'''

(* ===== verification/Receipts.v ===== *)
(** * Operation receipts

    Replies to state-changing requests are stored and replayed when the same
    request arrives again.  lookupReceipt, preflightOperationReceiptKeys and its
    helpers, storeReceipt, storeReceiptAtUptime and pruneOperationReceipts of
    [src/runtime/internal/store/dataplane.go]. *)

From stdpp Require Import base list strings gmap.
From Stdlib Require Import ZArith Lia Ascii.
From S2P Require Import Prelude GoStd GoTime Uuid Auth Json Wire Api Models Sql Schema Monad Keys Runtime.
Local Open Scope Z_scope.
Local Open Scope go_scope.

Definition receiptMinimumUptime : Z := 30 * 24 * Hour.
Definition receiptMinimumCount : Z := 10000.

Definition validOperationReceiptKey (operation : string) : bool :=
  String.eqb operation "sync" || String.eqb operation "vault-envelope"
  || (has_prefix revocation_prefix operation && validateUUID (trim_prefix revocation_prefix operation)).

Definition rejectReceiptKeyAliases (column : operation_receipts_row → cell) (key : string) : Handler () :=
  rows ← select_db (λ d, take 1 (select (λ r, alias_of key (column r)) (tb_operation_receipts d)));
  ensure_internal (match rows with [] => true | _ => false end).

(** The rows whose [column] is the key as text or blob, or extends it, where
    [other] is exactly [value]. *)
Definition key_candidates (column other : operation_receipts_row → cell) (key value : string) (d : db) : list Z :=
  map op_receipt_sequence
    (select (λ r, cell_eqb (other r) (CText value) && in_range (CText key) (CText (bump_last key)) (column r))
       (tb_operation_receipts d)
     ++ select (λ r, cell_eqb (other r) (CText value) && in_range (CBlob key) (CBlob (bump_last key)) (column r))
       (tb_operation_receipts d)).
Definition fingerprint_candidates (fingerprint : string) (d : db) : list Z :=
  map op_receipt_sequence
    (select (λ r, cell_eqb (op_request_fingerprint r) (CBlob fingerprint)) (tb_operation_receipts d)).

Definition receiptLogicalKeyCandidate : Z := 1.
Definition receiptFingerprintCandidate : Z := 2.
Definition add_source (source sequence : Z) (candidates : gmap Z Z) : gmap Z Z :=
  <[sequence := Z.lor (default 0 (candidates !! sequence)) source]> candidates.
Definition collectReceiptKeyCandidates (candidates : gmap Z Z) (source : Z) (limit : nat)
    (rows_of : db → list Z) : Handler (gmap Z Z) :=
  rows ← select_db (λ d, take limit (rows_of d));
  ensure_internal (forallb (λ q, 0 <? q) rows);;
  ensure_internal (length rows <? limit)%nat;;
  mret (fold_left (λ acc q, add_source source q acc) rows candidates).

(** One row of receiptCandidateValidationQuery. *)
Definition candidate_row_ok (source : Z) (deviceID currentOperation requestID : string) (sequence : Z)
    (row : operation_receipts_row * option operation_receipt_retention_row) : bool :=
  let '(r, q) := row in
  (op_receipt_sequence r =? sequence)
  && match scan_uuid (op_device_id r), scan_text 1 maxOperationBytes (op_operation r), scan_uuid (op_request_id r) with
     | Some receiptDeviceID, Some operation, Some storedRequestID =>
         String.eqb receiptDeviceID deviceID
         && validOperationReceiptKey operation
         && negb (negb (String.eqb storedRequestID requestID)
                  && (negb (Z.land source receiptLogicalKeyCandidate =? 0)
                      || negb (String.eqb currentOperation "vault-envelope")
                      || negb (String.eqb operation "vault-envelope")))
         && match q with
            | None => false
            | Some m =>
                (rt_receipt_sequence m =? sequence)
                && match scan_uuid (rt_device_id m) with
                   | Some mappingDeviceID => String.eqb mappingDeviceID receiptDeviceID
                   | None => false end
                && text_in (rt_receipt_class m) ["sync"; "other"]
                && Bool.eqb (String.eqb operation "sync") (cell_eqb (rt_receipt_class m) (CText "sync"))
                && match scan_blob 8 8 (op_created_uptime_ms r), scan_blob 8 8 (rt_created_uptime_ms m) with
                   | Some receiptUptime, Some mappingUptime => String.eqb receiptUptime mappingUptime
                   | _, _ => false end
            end
     | _, _, _ => false
     end.
Definition validateReceiptKeyCandidate (sequence source : Z) (deviceID currentOperation requestID : string) : Handler () :=
  ensure_internal (negb (source =? 0)
    && (Z.ldiff source (Z.lor receiptLogicalKeyCandidate receiptFingerprintCandidate) =? 0));;
  rows ← select_db (λ d, take 2
    (left_join (λ r q, rt_receipt_sequence q =? op_receipt_sequence r)
       (select (λ r, op_receipt_sequence r =? sequence) (tb_operation_receipts d))
       (tb_operation_receipt_retention d)));
  ensure_internal (forallb (candidate_row_ok source deviceID currentOperation requestID sequence) rows
    && (length rows =? 1)%nat).

Definition preflightOperationReceiptKeys (deviceID operation requestID fingerprint : string) : Handler () :=
  ensure_internal (validateUUID deviceID && validOperationReceiptKey operation && validateUUID requestID);;
  rejectReceiptKeyAliases op_device_id deviceID;;
  rejectReceiptKeyAliases op_request_id requestID;;
  candidates ← collectReceiptKeyCandidates ∅ receiptLogicalKeyCandidate 4
    (key_candidates op_request_id op_device_id requestID deviceID);
  candidates ← collectReceiptKeyCandidates candidates receiptLogicalKeyCandidate 4
    (key_candidates op_device_id op_request_id deviceID requestID);
  candidates ← collectReceiptKeyCandidates candidates receiptFingerprintCandidate 2
    (fingerprint_candidates fingerprint);
  for_each (map_to_list candidates) (λ c, validateReceiptKeyCandidate c.1 c.2 deviceID operation requestID).

Definition receipt_key_is (deviceID operation requestID : string) (r : operation_receipts_row) : bool :=
  cell_eqb (op_device_id r) (CText deviceID) && cell_eqb (op_operation r) (CText operation)
  && cell_eqb (op_request_id r) (CText requestID).
Definition ok_response (status : Z) (body : string) : Response :=
  {| Status := status; RBody := body; Headers := [] |}.

Section receipts.
Context (identity : Identity).

Definition decode_receipt (operation : string) (r : operation_receipts_row) : option (string * Response) :=
  let? storedFingerprint := scan_blob 32 32 (op_request_fingerprint r) else None;;
  let? body := scan_body maxBodyBytes (op_response_json r) else None;;
  require validateStoredOperationResponse operation (op_response_status r) body identity else None;;
  Some (storedFingerprint, ok_response (op_response_status r) body).

Definition lookupReceipt (deviceID operation requestID fingerprint : string) : Handler (option Response) :=
  row ← select_db (λ d, query_row (select (receipt_key_is deviceID operation requestID) (tb_operation_receipts d)));
  match row with
  | None => preflightOperationReceiptKeys deviceID operation requestID fingerprint;; mret None
  | Some r =>
      '(stored, response) ← some_or_internal (decode_receipt operation r);
      ensure (VerifyHash stored fingerprint) (NewError "request_id_reused" false);;
      mret (Some response)
  end.

Definition receipt_class (operation : string) : string := if String.eqb operation "sync" then "sync" else "other".
Definition class_rows (deviceID receiptClass : string) (d : db) : list operation_receipt_retention_row :=
  select (λ r, cell_eqb (rt_device_id r) (CText deviceID) && cell_eqb (rt_receipt_class r) (CText receiptClass))
    (tb_operation_receipt_retention d).
(** ORDER BY receipt_sequence DESC LIMIT 1 OFFSET n. *)
Definition nth_newest (n : nat) (rows : list operation_receipt_retention_row) : option Z :=
  nth_error (order_by (λ a b, b <=? a) (map rt_receipt_sequence rows)) n.
Definition expired_receipts (deviceID receiptClass : string) (boundary cutoff : Z) (d : db) : list Z :=
  take 256 (order_by Z.leb (map rt_receipt_sequence
    (select (λ r, (rt_receipt_sequence r <? boundary) && cell_leb (rt_created_uptime_ms r) (cell_u64 cutoff))
       (class_rows deviceID receiptClass d)))).
Definition delete_receipt (sequence : Z) (d : db) : option db :=
  Some (set_operation_receipts (delete_rows (λ r, op_receipt_sequence r =? sequence) (tb_operation_receipts d)) d).
Definition delete_retention (deviceID receiptClass : string) (sequence : Z) (d : db) : option db :=
  Some (set_operation_receipt_retention
    (delete_rows (λ r, cell_eqb (rt_device_id r) (CText deviceID) && cell_eqb (rt_receipt_class r) (CText receiptClass)
                       && (rt_receipt_sequence r =? sequence)) (tb_operation_receipt_retention d)) d).
Definition pruneOperationReceipts (deviceID operation : string) (accumulatedUptimeMS retainCount minimumAge : Z) : Handler () :=
  ensure_internal (negb ((retainCount <? 1) || (minimumAge <? 0)));;
  let minimumAgeMS := Z.quot minimumAge Millisecond in
  if accumulatedUptimeMS <? minimumAgeMS then mret () else
  let cutoff := accumulatedUptimeMS - minimumAgeMS in
  let receiptClass := receipt_class operation in
  boundary ← select_db (λ d, nth_newest (Z.to_nat (retainCount - 1)) (class_rows deviceID receiptClass d));
  match boundary with
  | None => mret ()
  | Some protectedBoundary =>
      ensure_internal (0 <? protectedBoundary);;
      expired ← select_db (expired_receipts deviceID receiptClass protectedBoundary cutoff);
      ensure_internal (forallb (λ q, 0 <? q) expired);;
      for_each expired (λ sequence,
        exec_db (delete_receipt sequence);;
        exec_db (delete_retention deviceID receiptClass sequence))
  end.

(** The rowid SQLite gives a new row: one above the largest in use. *)
Definition next_rowid (ids : list Z) : Z :=
  match ids with [] => 1 | i :: rest => 1 + fold_left Z.max rest i end.
Definition storeReceiptAtUptime (deviceID operation requestID fingerprint : string) (response : Response)
    (now : gotime) (accumulatedUptimeMS : Z) : Handler () :=
  let encodedUptime := cell_u64 accumulatedUptimeMS in
  d ← read_tx;
  let receiptSequence := next_rowid (map op_receipt_sequence (tb_operation_receipts d)) in
  exec_db (insert_operation_receipts
    (Mk_operation_receipts receiptSequence (CText deviceID) (CText operation) (CText requestID) (CBlob fingerprint)
       (Status response) (CBlob (RBody response)) (UnixMilli now) encodedUptime));;
  ensure_internal (0 <? receiptSequence);;
  exec_db (insert_operation_receipt_retention
    (Mk_operation_receipt_retention (CText deviceID) (CText (receipt_class operation)) receiptSequence encodedUptime));;
  pruneOperationReceipts deviceID operation accumulatedUptimeMS receiptMinimumCount receiptMinimumUptime.

Definition storeReceipt (deviceID operation requestID fingerprint : string) (response : Response)
    (now : gotime) : Handler gotime :=
  '(accumulatedUptimeMS, checkpoint) ← checkpointUptimeTx now;
  storeReceiptAtUptime deviceID operation requestID fingerprint response now accumulatedUptimeMS;;
  mret checkpoint.

Lemma reads_rejectReceiptKeyAliases c k : Pres same_state (rejectReceiptKeyAliases c k).
Proof. unfold rejectReceiptKeyAliases. reads. Qed.
Lemma reads_collectReceiptKeyCandidates c s l f : Pres same_state (collectReceiptKeyCandidates c s l f).
Proof. unfold collectReceiptKeyCandidates. reads. Qed.
Lemma reads_validateReceiptKeyCandidate a b c d e : Pres same_state (validateReceiptKeyCandidate a b c d e).
Proof. unfold validateReceiptKeyCandidate. reads. Qed.
Hint Resolve reads_rejectReceiptKeyAliases reads_collectReceiptKeyCandidates reads_validateReceiptKeyCandidate : reads.
Lemma reads_preflightOperationReceiptKeys a b c d : Pres same_state (preflightOperationReceiptKeys a b c d).
Proof. unfold preflightOperationReceiptKeys. reads. Qed.
Hint Resolve reads_preflightOperationReceiptKeys : reads.
Lemma reads_lookupReceipt a b c d : Pres same_state (lookupReceipt a b c d).
Proof. unfold lookupReceipt. reads. Qed.
Lemma keeps_pruneOperationReceipts a b c d e : Pres same_db (pruneOperationReceipts a b c d e).
Proof. unfold pruneOperationReceipts. keeps. Qed.
Hint Resolve keeps_pruneOperationReceipts : keeps.
Lemma keeps_storeReceiptAtUptime a b c d e f g : Pres same_db (storeReceiptAtUptime a b c d e f g).
Proof. unfold storeReceiptAtUptime. keeps. Qed.
Hint Resolve keeps_storeReceiptAtUptime : keeps.
Lemma keeps_storeReceipt a b c d e f : Pres same_db (storeReceipt a b c d e f).
Proof. unfold storeReceipt. keeps. Qed.
End receipts.
#[export] Hint Resolve reads_lookupReceipt reads_preflightOperationReceiptKeys : reads.
#[export] Hint Resolve keeps_storeReceiptAtUptime keeps_storeReceipt : keeps.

'''

* _EXERCISE DETAILS_:
Exactly reproduce the lines from the one containing "(now : gotime) : Handler" through the end of the records, and only those lines.

* _RESULT OF THIS EXERCISE_:
    (now : gotime) : Handler gotime :=
  '(accumulatedUptimeMS, checkpoint) ← checkpointUptimeTx now;
  storeReceiptAtUptime deviceID operation requestID fingerprint response now accumulatedUptimeMS;;
  mret checkpoint.

Lemma reads_rejectReceiptKeyAliases c k : Pres same_state (rejectReceiptKeyAliases c k).
Proof. unfold rejectReceiptKeyAliases. reads. Qed.
Lemma reads_collectReceiptKeyCandidates c s l f : Pres same_state (collectReceiptKeyCandidates c s l f).
Proof. unfold collectReceiptKeyCandidates. reads. Qed.
Lemma reads_validateReceiptKeyCandidate a b c d e : Pres same_state (validateReceiptKeyCandidate a b c d e).
Proof. unfold validateReceiptKeyCandidate. reads. Qed.
Hint Resolve reads_rejectReceiptKeyAliases reads_collectReceiptKeyCandidates reads_validateReceiptKeyCandidate : reads.
Lemma reads_preflightOperationReceiptKeys a b c d : Pres same_state (preflightOperationReceiptKeys a b c d).
Proof. unfold preflightOperationReceiptKeys. reads. Qed.
Hint Resolve reads_preflightOperationReceiptKeys : reads.
Lemma reads_lookupReceipt a b c d : Pres same_state (lookupReceipt a b c d).
Proof. unfold lookupReceipt. reads. Qed.
Lemma keeps_pruneOperationReceipts a b c d e : Pres same_db (pruneOperationReceipts a b c d e).
Proof. unfold pruneOperationReceipts. keeps. Qed.
Hint Resolve keeps_pruneOperationReceipts : keeps.
Lemma keeps_storeReceiptAtUptime a b c d e f g : Pres same_db (storeReceiptAtUptime a b c d e f g).
Proof. unfold storeReceiptAtUptime. keeps. Qed.
Hint Resolve keeps_storeReceiptAtUptime : keeps.
Lemma keeps_storeReceipt a b c d e f : Pres same_db (storeReceipt a b c d e f).
Proof. unfold storeReceipt. keeps. Qed.
End receipts.
#[export] Hint Resolve reads_lookupReceipt reads_preflightOperationReceiptKeys : reads.
#[export] Hint Resolve keeps_storeReceiptAtUptime keeps_storeReceipt : keeps.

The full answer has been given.